Cell Adh Migr. 2010 Jul-Sep;4(3):419-30. doi: 10.4161/cam.4.3.12043. Epub 2010 Jul 14.
Integrin receptors cluster on the cell surface and bind to extra cellular matrix (ECM) proteins triggering the formation of focal contacts and the activation of various signal transduction pathways that affect the morphology, motility, gene expression and survival of adherent cells. Polyamine depletion prevents the increase in autophosphorylation of focal adhesion kinase (FAK) and Src during attachment. Rac activity also shows a steady decline, and its upstream guanine nucleotide exchange factor (GEF), Tiam1 also shows a reduction in total protein level when cells are depleted of polyamines.

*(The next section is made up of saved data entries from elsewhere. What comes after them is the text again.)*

Definition with_tdb (s : TSys) (db : MDB) : TSys :=
  mkTSys db (ttoken s) (online s) (dialed s) (requests s) (accepted s) (active s) (newest s) (rotates s) (rotateds s).
Definition with_active (s : TSys) (a : option (nat * string * option string)) : TSys :=
  mkTSys (tdb s) (ttoken s) (online s) (dialed s) (requests s) (accepted s) a (newest s) (rotates s) (rotateds s).
Definition with_online (s : TSys) (o : option nat) : TSys :=
  mkTSys (tdb s) (ttoken s) o (dialed s) (requests s) (accepted s) (active s) (newest s) (rotates s) (rotateds s).

Definition drop_num {A} (n : nat) (l : list (nat * A)) : list (nat * A) := List.filter (λ x, negb (Nat.eqb (fst x) n)) l.
Definition find_num {A} (n : nat) (l : list (nat * A)) : option A :=
  match List.find (λ x, Nat.eqb (fst x) n) l with Some x => Some (snd x) | None => None end.

Definition is_online (n : nat) (s : TSys) : bool := match online s with Some m => Nat.eqb m n | None => false end.

Inductive tevent :=
| TTable (now : time) (op : machine_op)
| TDial
| TDrop
| TAccept (now : time) (n : nat)
| TRegister (n : nat) (answers : bool)
| TRotate (next : string)
| TReceive (confirms : bool)
| TConfirm
| TClose.

Definition ReasonTokenReused : string := "jeton remplacé présenté à nouveau : une copie existe".

Section Tokens.
(** SHA-256, in hexadecimal. *)
Variable HashToken : string → string.
Variable M : string.
(* ===== verification/AgentTranscript.v ===== *)
(** * What a run writes of its turn

    A turn's messages are written as they are produced, in batches that each
    end where the transcript is whole, and written again by the participant
    when the run ends. Whatever fails, the store holds a whole beginning of the
    turn, each message once, under its key. *)

From S2P Require Import Prelude GoStr Keys Message Convert Store CallInputs Gateway Tasks Participant AgentData AgentLLM AgentTurn AgentSteps.
Open Scope string_scope.
Open Scope Z_scope.
Open Scope list_scope.

(** ** Whole transcripts *)

(** Each message that calls tools is followed by the results of its calls, in
    their order; [pending] are the calls whose results are due. *)
Fixpoint answered (pending : list string) (l : list Message) : bool :=
  match l with
  | [] => bool_decide (pending = [])
  | m :: l =>
      match Result m, pending with
      | Some r, id :: pending => String.eqb (ToolCallID r) id && answered pending l
      | None, [] => answered (CallID <$> ToolCalls m) l
      | _, _ => false
      end
  end.

Definition whole (l : list Message) : Prop := answered [] l = true.

Lemma answered_app p l l' : answered p l = true → answered p (l ++ l') = answered [] l'.
Proof.
  revert p. induction l as [|m l IH]; intros p; cbn.
  - intros H%bool_decide_eq_true. by subst p.
  - destruct (Result m) as [r|], p as [|id p]; try done; [|apply IH]. intros [-> H]%andb_true_iff. by apply IH.
Qed.
Definition live (w : W) : Prop := routed w ∧ (required = true → OnMachine (route w) ≠ None).

Lemma routed_tools i resp on w : routed w →
  routed (run_tools env input chain tools cc0 agentName i resp on w) ∧
  route (run_tools env input chain tools cc0 agentName i resp on w) = route w.
Proof.
  intros Hw. unfold run_tools. cbv zeta. set (w1 := set_turn _ w). set (w2 := notify _ _ _ w1).
  assert (H2 : routed w2) by (apply routed_notify; [done|by destruct Hw]).
  assert (Hr2 : route w2 = route w) by by (unfold w2; rewrite route_notify).
  destruct (dispatch_all_frame env input chain tools cc0 i 0 (RespCalls resp) w2) as [H3 _].
  pose proof (route_dispatch_all env input chain tools cc0 i 0 (RespCalls resp) w2) as Hr3.
  destruct (dispatch_all _ _ _ _ _ _ _ _ w2) as [ds w3]. cbn in H3, Hr3.
  assert (Hw3 : routed w3).
  { eapply (routed_moved _ []); [|by apply frame_moved|done|done]. by intros e; destruct e. }
  destruct (collect_all_moved env (zip (RespCalls resp) ds) w3) as (rs & H4 & _).
  pose proof (route_collect_all env (zip (RespCalls resp) ds) w3) as Hr4. destruct (collect_all _ _ w3) as [published w4]. cbn in H4, Hr4.
  assert (Hw4 : routed w4) by (eapply routed_moved; [|exact H4|done|done]; by intros e; destruct e).
  assert (H5 : routed (cancelSafeFlush env input w4) ∧ route (cancelSafeFlush env input w4) = route w).
  { split; [by apply routed_flush|]. unfold cancelSafeFlush. rewrite route_flush. congruence. }
  destruct H5 as [H5 Hr5]. destruct published; [done|]. destruct (CtxTurn cc0); [|done]. split; [by apply routed_notify|]. by rewrite route_notify.
Qed.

When Tiam1 and Rac1 interaction was inhibited by NSC-23766, there was not only a decrease in Rac1 activity as expected but also a decrease in FAK auto-phosphorylation. Inhibition of Src activity by PP2 also reduced FAK autophosphorylation, which implies that Src modulates FAK autophosphorylation. From the data obtained in this study we conclude that FAK and Src are rapidly activated upon fibronectin mediated signaling leading to Tiam1-mediated Rac1 activation and that intracellular polyamines influence the signaling strength by modulating interaction of Src with Tiam1 using focal adhesion kinase as a scaffolding site.
整合素受体在细胞表面聚集并与细胞外基质(ECM)蛋白结合,触发焦点接触的形成和各种信号转导途径的激活,从而影响附着细胞的形态、运动、基因表达和存活。聚胺耗竭可防止附着过程中粘着斑激酶(FAK)和Src 的自磷酸化增加。Rac 活性也呈稳定下降,当细胞聚胺耗竭时,其上游鸟嘌呤核苷酸交换因子(GEF)Tiam1 的总蛋白水平也降低。当用 NSC-23766 抑制 Tiam1 和 Rac1 相互作用时,不仅如预期的那样降低了 Rac1 活性,而且还降低了 FAK 自磷酸化。用 PP2 抑制Src 活性也降低了 FAK 的自磷酸化,这表明 Src 调节 FAK 的自磷酸化。从本研究获得的数据中,我们得出结论,FAK 和 Src 在纤维连接蛋白介导的信号转导作用下迅速激活,导致 Tiam1 介导的 Rac1 激活,细胞内聚胺通过利用粘着斑激酶作为支架位点来调节 Src 与 Tiam1 的相互作用,从而影响信号转导强度。